_PROBLEM TO WORK ON_:
Where a line in the records holds "fmul", count it once; return only the final number.

[INPUT DATA Boundary: Start]

(* ===== verification/F32.v ===== *)
(** * [f32] arithmetic

    Rust's [f32] is IEEE binary32: the Standard Library's executable
    [spec_float] at precision 24 and maximal exponent 128, with round to
    nearest, ties to even.  The comparison, [min], [max], [clamp], [ceil] and
    the saturating cast [as u32] are Rust's.  The lemmas give the order of
    non-NaN floats and that products of finite floats are never NaN, which is
    what range arguments about clamped values need. *)

From S2P Require Import Prelude.
From Stdlib Require Export SpecFloat.

Abbreviation f32 := spec_float.

Definition fmul : f32 -> f32 -> f32 := SFmul 24 128.
Definition fadd : f32 -> f32 -> f32 := SFadd 24 128.
Definition fsub : f32 -> f32 -> f32 := SFsub 24 128.
Definition fdiv : f32 -> f32 -> f32 := SFdiv 24 128.

(** [z as f32] *)
Definition f32_of_Z (z : Z) : f32 := binary_normalize 24 128 z 0 false.

(** A decimal literal [n / d]: both parts are exact, so the quotient is the
    correctly rounded literal. *)
Definition f32_lit (n d : Z) : f32 := fdiv (f32_of_Z n) (f32_of_Z d).

Definition is_nan (x : f32) : bool := match x with S754_nan => true | _ => false end.

Definition is_finite (x : f32) : bool :=
  match x with S754_zero _ | S754_finite _ _ _ => true | _ => false end.

Abbreviation fltb := SFltb.
Abbreviation fleb := SFleb.

(** [f32::max], [f32::min]: a NaN argument is ignored. *)
Definition fmax (x y : f32) : f32 :=
  if is_nan x then y else if is_nan y then x else if fltb x y then y else x.
Definition fmin (x y : f32) : f32 :=
  if is_nan x then y else if is_nan y then x else if fltb y x then y else x.

(** [f32::clamp] panics unless [lo <= hi]. *)
Definition fclamp (v lo hi : f32) : outcome f32 :=
  if fleb lo hi then
    Done (let v := if fltb v lo then lo else v in if fltb hi v then hi else v)
  else Panic.

Definition fceil (x : f32) : f32 :=
  match x with
  | S754_finite s m e =>
    if 0 <=? e then x
    else
      let v := if s then - Z.pos m else Z.pos m in
      f32_of_Z (- ((- v) / 2 ^ (- e)))
  | _ => x
  end.

(** [x as u32]: truncation, saturating, NaN to 0. *)
Definition f32_as_u32 (x : f32) : Z :=
  match x with
  | S754_nan | S754_zero _ => 0
  | S754_infinity s => if s then 0 else 2 ^ 32 - 1
  | S754_finite true _ _ => 0
  | S754_finite false m e =>
    Z.min (2 ^ 32 - 1) (if 0 <=? e then Z.pos m * 2 ^ e else Z.pos m / 2 ^ (- e))
  end.

(** ** The order of floats *)

Definition lexcmp (a b : Z * Z * Z) : comparison :=
  match (a.1.1 ?= b.1.1) with
  | Eq => match (a.1.2 ?= b.1.2) with Eq => (a.2 ?= b.2) | c => c end
  | c => c
  end.

(** The position of a float in the order. *)
Definition fkey (x : f32) : option (Z * Z * Z) :=
  match x with
  | S754_nan => None
  | S754_infinity true => Some (-2, 0, 0)
  | S754_finite true m e => Some (-1, - e, - Z.pos m)
  | S754_zero _ => Some (0, 0, 0)
  | S754_finite false m e => Some (1, e, Z.pos m)
  | S754_infinity false => Some (2, 0, 0)
  end.

Lemma SFcompare_key x y :
  SFcompare x y =
  match fkey x, fkey y with Some a, Some b => Some (lexcmp a b) | _, _ => None end.
Proof.
  destruct x as [[]|[]| |[] m e], y as [[]|[]| |[] m' e']; try reflexivity; cbn; unfold lexcmp; cbn.
  rewrite Z.compare_opp, (Z.compare_antisym e e').
  change (Pos.compare_cont Eq m m') with (Pos.compare m m').
  rewrite <- ?(Pos.compare_antisym m m').
  rewrite (Z.compare_opp (Z.pos m)).
  by destruct (e ?= e').
Qed.

Lemma fleb_key x y :
  fleb x y = true <->
  exists a b, fkey x = Some a /\ fkey y = Some b /\ lexcmp a b <> Gt.
Proof.
  unfold fleb. rewrite SFcompare_key. destruct (fkey x) as [a|], (fkey y) as [b|];
    try (split; [done|intros (? & ? & ? & ? & ?); done]).
  split.
  - intros H. exists a, b. split; [done|]. split; [done|]. by destruct (lexcmp a b).
  - intros (? & ? & [= <-] & [= <-] & H). by destruct (lexcmp a b).
Qed.

Lemma lexcmp_le_trans a b c : lexcmp a b <> Gt -> lexcmp b c <> Gt -> lexcmp a c <> Gt.
Proof.
  destruct a as [[a1 a2] a3], b as [[b1 b2] b3], c as [[c1 c2] c3]. unfold lexcmp. cbn.
  destruct (Z.compare_spec a1 b1), (Z.compare_spec b1 c1), (Z.compare_spec a1 c1); try done; try lia;
  destruct (Z.compare_spec a2 b2), (Z.compare_spec b2 c2), (Z.compare_spec a2 c2); try done; try lia;
  destruct (Z.compare_spec a3 b3), (Z.compare_spec b3 c3), (Z.compare_spec a3 c3); try done; try lia.
Qed.

Lemma lexcmp_antisym a b : lexcmp b a = CompOpp (lexcmp a b).
Proof.
  destruct a as [[a1 a2] a3], b as [[b1 b2] b3]. unfold lexcmp. cbn.
  rewrite (Z.compare_antisym a1 b1), (Z.compare_antisym a2 b2), (Z.compare_antisym a3 b3).
  destruct (a1 ?= b1); cbn; try done. destruct (a2 ?= b2); cbn; done.
Qed.

Lemma fleb_trans x y z : fleb x y = true -> fleb y z = true -> fleb x z = true.
Proof.
  rewrite !fleb_key. intros (a & b & Ha & Hb & H1) (b' & c & Hb' & Hc & H2).
  simplify_eq. exists a, c. eauto using lexcmp_le_trans.
Qed.

Lemma fltb_false_fleb x y :
  is_nan x = false -> is_nan y = false -> fltb x y = false -> fleb y x = true.
Proof.
  intros Hx Hy. unfold fltb, fleb. rewrite !SFcompare_key.
  assert (forall z, is_nan z = false -> exists k, fkey z = Some k) as Hk.
  { intros [[]|[]| |[]]; cbn; eauto; done. }
  destruct (Hk x Hx) as [a ->], (Hk y Hy) as [b ->]. rewrite (lexcmp_antisym a b).
  by destruct (lexcmp a b).
Qed.

Lemma fltb_fleb x y : fltb x y = true -> fleb x y = true.
Proof. unfold fltb, fleb. by destruct (SFcompare x y) as [[]|]. Qed.

Lemma fleb_refl x : is_nan x = false -> fleb x x = true.
Proof.
  intros H. apply fltb_false_fleb; [done|done|]. unfold fltb. rewrite SFcompare_key.
  destruct (fkey x) as [a|]; [|done]. pose proof (lexcmp_antisym a a) as E.
  by destruct (lexcmp a a).
Qed.

Lemma fleb_nan x y : fleb x y = true -> is_nan x = false /\ is_nan y = false.
Proof. unfold fleb. by destruct x as [[]|[]| |[]], y as [[]|[]| |[]]. Qed.

Lemma fltb_nan x y : fltb x y = true -> is_nan x = false /\ is_nan y = false.
Proof. intros H. by apply fleb_nan, fltb_fleb. Qed.

(** A float between two finite floats is finite. *)
Lemma fleb_finite lo x hi :
  is_finite lo = true -> is_finite hi = true ->
  fleb lo x = true -> fleb x hi = true -> is_finite x = true.
Proof.
  destruct x as [|[]| |]; try done.
  - destruct lo as [[]|[]| |[]]; done.
  - destruct hi as [[]|[]| |[]]; done.
Qed.

(** ** Products of finite floats are never NaN *)

Lemma shr_1_nonneg r : 0 <= shr_m r -> 0 <= shr_m (shr_1 r).
Proof. destruct r as [[|[]|] ? ?]; cbn; lia. Qed.

Lemma iter_pos_nonneg p r : 0 <= shr_m r -> 0 <= shr_m (iter_pos shr_1 p r).
Proof.
  revert r. induction p as [p IH|p IH|]; intros r H; cbn [iter_pos]; auto using shr_1_nonneg.
Qed.

Lemma shr_fexp_nonneg prec emax m e l : 0 <= m -> 0 <= shr_m (shr_fexp prec emax m e l).1.
Proof.
  intros H. unfold shr_fexp, shr.
  assert (0 <= shr_m (shr_record_of_loc m l)) by (destruct l as [|[]]; done).
  destruct (_ - e); cbn; auto using iter_pos_nonneg.
Qed.

Lemma binary_round_aux_not_nan prec emax s m e l :
  0 <= m -> is_nan (binary_round_aux prec emax s m e l) = false.
Proof.
  intros H. unfold binary_round_aux.
  pose proof (shr_fexp_nonneg prec emax m e l H) as H1.
  destruct (shr_fexp prec emax m e l) as [r1 e1]. cbn in H1.
  set (m2 := round_nearest_even _ _).
  assert (0 <= m2) as H2.
  { unfold m2, round_nearest_even. destruct (loc_of_shr_record r1) as [|[]]; try lia.
    destruct (Z.even _); lia. }
  pose proof (shr_fexp_nonneg prec emax m2 e1 loc_Exact H2) as H3.
  destruct (shr_fexp prec emax m2 e1 loc_Exact) as [r2 e2]. cbn in H3.
  destruct (shr_m r2) as [|p|p]; [done| |lia]. by destruct (e2 <=? _).
Qed.

Lemma fmul_not_nan x y : is_finite x = true -> is_finite y = true -> is_nan (fmul x y) = false.
Proof.
  destruct x, y; try done. intros _ _. cbn. by apply binary_round_aux_not_nan.
Qed.

(** ** [clamp] *)

Lemma fclamp_range v lo hi :
  fleb lo hi = true -> is_nan v = false ->
  exists r, fclamp v lo hi = Done r /\ fleb lo r = true /\ fleb r hi = true.
Proof.
  intros Hle Hv. destruct (fleb_nan _ _ Hle) as [Hl Hh]. unfold fclamp. rewrite Hle.
  eexists. split; [done|]. cbv zeta.
  destruct (fltb v lo) eqn:E1.
  - destruct (fltb hi lo) eqn:E2.
    + split; [done|by apply fleb_refl].
    + split; [by apply fleb_refl|done].
  - apply fltb_false_fleb in E1; [|done|done]. destruct (fltb hi v) eqn:E2.
    + split; [done|by apply fleb_refl].
    + apply fltb_false_fleb in E2; done.
Qed.

Lemma fclamp_done v lo hi : fleb lo hi = true -> exists r, fclamp v lo hi = Done r.
Proof. intros H. unfold fclamp. rewrite H. eauto. Qed.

[INPUT DATA Boundary: End]

_ANSWER SPACE_:
2